C. Senz’altro sì. Guardi, io portavo l’esempio di Mazara del Vallo, dove appunto questi emigranti tunisini si sono stabiliti lì, voglio portare l’esempio di un professore tunisino che é sbarcato lì, appunto a Mazara del Vallo, e adesso insegna all’Università di Ragusa, insegna la lingua araba, ma si possono fare tanti altri esempi. Se uno va a Mazara del Vallo ci sono dei negozi che sono gestiti da donne arabe o da donne tunisine e da donne siciliane e quindi c’é un processo d’integrazione.

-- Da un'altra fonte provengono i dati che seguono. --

(* ===== verification/RuleCodec.v ===== *)
(** * Stored definitions are read back

    The bytes [canonical_rule_definition] writes pass every integrity check of the
    readers ([RuleStore.decode_definition]) and give the definition back, with its
    parameters in the order of their names. *)

From S2P Require Export RuleStore RuleTheorems.
From stdpp Require Import options.

Local Open Scope Z_scope.

(** ** The definition as it comes back *)

Definition sorted_action (a : ConnectInvokeAction) : ConnectInvokeAction :=
  mk_action a.(act_capability) a.(act_provider) (sort_members a.(act_parameters)).

Definition sorted_definition (d : RuleDefinition) : RuleDefinition :=
  mk_rule d.(rd_name) d.(rd_scope) d.(rd_conditions) (sorted_action d.(rd_action))
    d.(rd_confirm_each).

(** A dictionary holds one value per key. *)
Definition one_per_key (d : RuleDefinition) : Prop := NoDup d.(rd_action).(act_parameters).*1.

Lemma dump_parameters_sorted l :
  sort_members ((fun m => (m.1, dump_parameter m.2)) <$> l)
  = (fun m => (m.1, dump_parameter m.2)) <$> sort_members l.
Proof. apply (sort_members_map dump_parameter). Qed.

Lemma canon_operand v : canon true (dump_operand v) = dump_operand v.
Proof.
  destruct v as [| | |l]; try done. simpl. f_equal.
  rewrite <- list_fmap_compose. by apply list_fmap_ext.
Qed.

Lemma canon_parameters l :
  canon true (JObj ((fun m => (m.1, dump_parameter m.2)) <$> l))
  = JObj ((fun m => (m.1, dump_parameter m.2)) <$> sort_members l).
Proof.
  rewrite canon_obj, dump_parameters_sorted, <- list_fmap_compose.
  f_equal. apply list_fmap_ext. intros i [k [|z|]] _; done.
Qed.

Lemma canon_sorted_action a :
  canon true (dump_action (sorted_action a)) = canon true (dump_action a).
Proof.
  apply canon_obj_ext. unfold canon_members. cbn [fmap list_fmap fst snd].
  do 4 f_equal. f_equal. rewrite !canon_parameters. simpl. by rewrite sort_members_idemp.
Qed.

Lemma canon_sorted_definition d :
  canon true (model_dump (sorted_definition d)) = canon true (model_dump d).
Proof.
  apply canon_obj_ext. unfold canon_members. cbn [fmap list_fmap fst snd].
  do 5 f_equal. f_equal. apply canon_sorted_action.
Qed.

(** The literal keys of a dumped object are distinct. *)
Ltac keys := cbn [fmap list_fmap fst]; refine (bool_decide_unpack _ _); vm_compute; exact I.

(** ** Numbers a definition holds are short *)

Lemma decimal_fuel_length f n acc : (length (decimal_fuel f n acc) <= f + length acc)%nat.
Proof.
  revert n acc. induction f as [|f IH]; intros n acc; [done|].
  change (length (if (n <? 10)%N then (48 + n mod 10)%N :: acc
    else decimal_fuel f (n / 10) ((48 + n mod 10)%N :: acc)) <= S f + length acc)%nat.
  case_match; simpl; [lia|]. etrans; [apply IH|]. simpl. lia.
Qed.

Lemma decimal_length_bound n k : (n < 2 ^ k)%N → (length (decimal n) <= N.to_nat k + 1)%nat.
Proof.
  intros Hn. unfold decimal. etrans; [apply decimal_fuel_length|]. simpl.
  enough (N.size n <= k)%N by lia.
  destruct (N.eq_dec n 0%N) as [->|Hz]; [simpl; lia|].
  rewrite N.size_log2 by done. apply N.le_succ_l, N.log2_lt_pow2; lia.
Qed.

Lemma small_json_ok z : Z.abs z < 2 ^ 60 → json_ok (JInt z).
Proof.
  intros Hz. change (length (decimal (Z.abs_N z)) <= JsonParse.INT_MAX_STR_DIGITS)%nat.
  etrans; [apply (decimal_length_bound _ 60)|].
  - change (2 ^ 60)%N with (Z.to_N (2 ^ 60)). lia.
  - apply Nat.leb_le. reflexivity.
Qed.

Section Codec.
Context `{Unicode} `{AddressLib}.

Lemma read_condition_canon c : read_condition (canon true (dump_condition c)) = Some c.
Proof.
  destruct c as [f o v]. rewrite <- (read_condition_dump (mk_condition f o v)).
  transitivity (read_condition (JObj [(str "field", JStr (field_name f));
    (str "op", JStr (op_name o)); (str "value", canon true (dump_operand v))])).
  - reflexivity.
  - by rewrite canon_operand.
Qed.

Lemma read_action_canon a : read_action (canon true (dump_action a)) = Some (sorted_action a).
Proof.
  destruct a as [[cid cver] [app ver inst] l].
  transitivity (p ← read_parameters (canon true (JObj ((fun m => (m.1, dump_parameter m.2)) <$> l)));
                Some (mk_action (mk_capability cid cver) (mk_provider app ver inst) p)).
  - reflexivity.
  - rewrite canon_parameters, read_parameters_dump. done.
Qed.

Lemma read_definition_canon d : read_definition (canon true (model_dump d)) = Some (sorted_definition d).
Proof.
  destruct d as [name [p acc] conditions action ce].
  transitivity (cs ← mapM read_condition (canon true <$> (dump_condition <$> conditions));
                a ← read_action (canon true (dump_action action));
                Some (mk_rule name (mk_scope p acc) cs a ce)).
  - destruct p, acc; reflexivity.
  - rewrite <- list_fmap_compose, (mapM_map _ _ id) by apply read_condition_canon.
    rewrite list_fmap_id, read_action_canon. done.
Qed.

Lemma forallb_perm {A} (f : A → bool) l l' : l ≡ₚ l' → forallb f l = forallb f l'.
Proof. induction 1; simpl; rewrite ?andb_assoc; congruence || (f_equal; apply andb_comm). Qed.

Lemma definition_ok_sorted d : definition_ok (sorted_definition d) = definition_ok d.
Proof.
  unfold definition_ok, action_ok. simpl. by rewrite (forallb_perm _ _ _ (sort_members_perm _)),
    (Permutation_length (sort_members_perm _)).
Qed.

Lemma operand_json_ok c : validate_operand c = true → json_ok (dump_operand c.(cond_value)).
Proof.
  destruct c as [f o [t|z|b|l]]; try done.
  - intros Hv. apply small_json_ok. change (2 ^ 60) with 1152921504606846976.
    destruct f; unfold validate_operand in Hv; simpl in Hv; bools; try done; try lia;
      repeat case_decide; done.
  - intros _. simpl. apply foldr_and_Forall. by apply Forall_fmap, Forall_true.
Qed.

Lemma parameter_json_ok p : parameter_ok p = true → json_ok (dump_parameter p).
Proof.
  destruct p as [t|z|b]; try done. simpl. intros Hp. bools. apply small_json_ok.
  change (2 ^ 60) with 1152921504606846976. lia.
Qed.

Lemma definition_json_ok d : definition_ok d = true → one_per_key d → json_ok (model_dump d).
Proof.
  unfold definition_ok, action_ok. intros Hok Hk. bools.
  repeat match goal with Hf : forallb _ _ = true |- _ => rewrite forallb_elem in Hf end.
  assert (Forall json_ok (dump_condition <$> d.(rd_conditions))) as Hc.
  { apply Forall_fmap, list.Forall_forall. intros c Hc. simpl. split_and!; try done.
    - keys.
    - apply operand_json_ok. auto. }
  assert (json_ok (JObj ((fun m => (m.1, dump_parameter m.2)) <$> d.(rd_action).(act_parameters)))) as Hp.
  { split.
    - rewrite <- list_fmap_compose. exact Hk.
    - apply foldr_and_Forall, Forall_fmap, list.Forall_forall. intros [k p] Hin. simpl.
      apply parameter_json_ok. match goal with Hf : ∀ x : text * parameter, _ |- _ =>
        specialize (Hf _ Hin) end. by bools. }
  assert (json_ok (dump_action d.(rd_action))) as Ha.
  { split; [keys|]. simpl foldr. split_and!; try done; try keys; apply Hp. }
  split; [keys|]. simpl foldr. split_and!; try done; try keys; try apply Hp.
  - by destruct (sc_provider _).
  - by destruct (sc_account_id _).
  - by apply foldr_and_Forall.
Qed.

Lemma canonical_text_sorted d :
  dumps true (model_dump (sorted_definition d)) = dumps true (model_dump d).
Proof. by rewrite <- (dumps_canon (model_dump (sorted_definition d))), canon_sorted_definition, dumps_canon. Qed.

Lemma canonical_sorted d :
  canonical_rule_definition (sorted_definition d) = canonical_rule_definition d.
Proof. unfold canonical_rule_definition. by rewrite canonical_text_sorted. Qed.

Lemma canonical_encoded d raw : canonical_rule_definition d = Ret raw →
  Utf8.encode (dumps true (model_dump d)) = Some raw ∧ (length raw <= MAX_RULE_DEFINITION_BYTES)%nat.
Proof.
  unfold canonical_rule_definition. intros Hc. peel. simplify_eq. by split.
Qed.

Lemma parse_canon d : definition_ok d = true →
  parse_rule_definition (canon true (model_dump d)) = Ret (sorted_definition d).
Proof.
  intros Hok. unfold parse_rule_definition. rewrite read_definition_canon, definition_ok_sorted, Hok.
  by destruct d as [? [[] []] ? ? ?].
Qed.

Lemma loads_canonical d raw : definition_ok d = true → one_per_key d →
  canonical_rule_definition d = Ret raw →
  JsonParse.loads_bytes raw = Ret (canon true (model_dump d)).
Proof.
  intros Hok Hk Hc. apply canonical_encoded in Hc as [Hc _].
  by eapply loads_bytes_dumps; [apply definition_json_ok|].
Qed.

(** What a put stores passes every check of the readers. *)
Lemma decode_canonical d raw : definition_ok d = true → one_per_key d →
  canonical_rule_definition d = Ret raw →
  decode_definition raw (Sha256.hexdigest raw) = Ret (sorted_definition d).
Proof.
  intros Hok Hk Hc. unfold decode_definition.
  rewrite bool_decide_eq_true_2 by done. cbn [mbind py_bind require].
  rewrite (loads_canonical d) by done. cbn [mbind py_bind require].
  rewrite parse_canon by done. cbn [mbind py_bind require].
  rewrite canonical_sorted, Hc. cbn [mbind py_bind require].
  by rewrite bool_decide_eq_true_2.
Qed.

End Codec.

(** ** Arguments are dictionaries *)

Fixpoint unique_keys (j : json) : Prop :=
  match j with
  | JArr l => foldr (fun x acc => unique_keys x ∧ acc) True l
  | JObj m => NoDup m.*1 ∧ foldr (fun e acc => unique_keys e.2 ∧ acc) True m
  | _ => True
  end.

Lemma member_elem k m j : member k m = Some j → (k, j) ∈ m.
Proof.
  induction m as [|[k' v] m IH]; simpl; [done|]. case_decide.
  - intros [= ->]. subst. by left.
  - intros Hm. right. auto.
Qed.

Lemma unique_member k m j : unique_keys (JObj m) → member k m = Some j → unique_keys j.
Proof.
  intros [_ Hall] Hm. apply foldr_and_Forall in Hall. rewrite list.Forall_forall in Hall.
  apply (Hall _ (member_elem _ _ _ Hm)).
Qed.

Lemma mapM_keys {A B} (f : A → option B) (m : list (text * A)) l :
  mapM (fun e => v ← f e.2; Some (e.1, v)) m = Some l → l.*1 = m.*1.
Proof.
  revert l. induction m as [|[k v] m IH]; simpl; intros l Hl; [by injection Hl as <-|].
  destruct (f v) as [b|]; [|done]. simpl in Hl.
  destruct (mapM _ m) as [l'|]; [|done]. injection Hl as <-. simpl. f_equal. by apply IH.
Qed.

Lemma read_parameters_unique j l : unique_keys j → read_parameters j = Some l → NoDup l.*1.
Proof.
  destruct j; try done. intros [Hnd _] Hr. by rewrite (mapM_keys _ _ _ Hr).
Qed.

Lemma read_action_unique j a : unique_keys j → read_action j = Some a → NoDup a.(act_parameters).*1.
Proof.
  intros Hu. unfold read_action, read_obj. destruct j as [| | | | | |m]; try done.
  destruct (only _ m); [|done]. cbn [mbind option_bind]. intros Hr.
  destruct (str_member _ m); [|done]. cbn [mbind option_bind] in Hr.
  destruct (member_as read_capability _ m); [|done]. cbn [mbind option_bind] in Hr.
  destruct (member_as read_provider _ m); [|done]. cbn [mbind option_bind] in Hr.
  destruct (member (str "parameters") m) as [jp|] eqn:Em.
  - destruct (read_parameters jp) as [ps|] eqn:Ep; [|done]. cbn [mbind option_bind] in Hr.
    case_decide; [|done]. injection Hr as <-.
    by eapply read_parameters_unique, Ep; eapply unique_member.
  - cbn [mbind option_bind] in Hr. case_decide; [|done]. injection Hr as <-. constructor.
Qed.

Lemma read_definition_unique j d : unique_keys j → read_definition j = Some d → one_per_key d.
Proof.
  intros Hu. unfold read_definition, read_obj, one_per_key. destruct j as [| | | | | |m]; try done.
  destruct (only _ m); [|done]. intros Hr.
  repeat match type of Hr with _ ≫= _ = Some _ =>
    let x := fresh "x" in let Hx := fresh "Hx" in apply bind_Some in Hr as (x & Hx & Hr) end.
  injection Hr as <-. simpl. simplify_eq.
  match goal with Ha : member_as read_action _ _ = Some _ |- _ => unfold member_as in Ha;
    destruct (member (str "action") _) as [ja|] eqn:Em; [|done];
    eapply read_action_unique, Ha end.
  by eapply unique_member.
Qed.

Section Arguments.
Context `{Unicode} `{AddressLib}.

(** The argument of a put, as Python hands it over. *)
Definition argument_ok (definition : RuleDefinition + json) : Prop :=
  match definition with inl d => one_per_key d | inr j => unique_keys j end.

Lemma parse_argument_ok definition d :
  argument_ok definition → parse_argument definition = Ret d → definition_ok d = true ∧ one_per_key d.
Proof.
  unfold parse_argument, parse_rule_definition. destruct definition as [d'|j]; simpl; intros Ha Hp.
  - rewrite read_definition_dump in Hp. peel. by simplify_eq.
  - peel. simplify_eq. split; [done|]. by eapply read_definition_unique.
Qed.

End Arguments.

Voglio dire, sono degli esempi: perché non si aprono? Io poi, stando qui a Milano da parecchi anni, dal ’68, ho visto arrivare le prime ondate di emigranti, di egiziani, eccetera, però non c’era questa repressione, questa paura dell’altro, del diverso; certo, ci sono stati episodi, voglio dire soprattutto da parte dei rumeni, degli albanesi, insomma, che hanno fatto allarmare la popolazione, però, capisce, insomma, chi sono? da dove vengono? Il governo rumeno ha accusato lo stato italiano di razzismo… Ma tutti i giornali europei parlano di questa situazione che non é civile, la situazione italiana di oggi nei confronti di questi stranieri.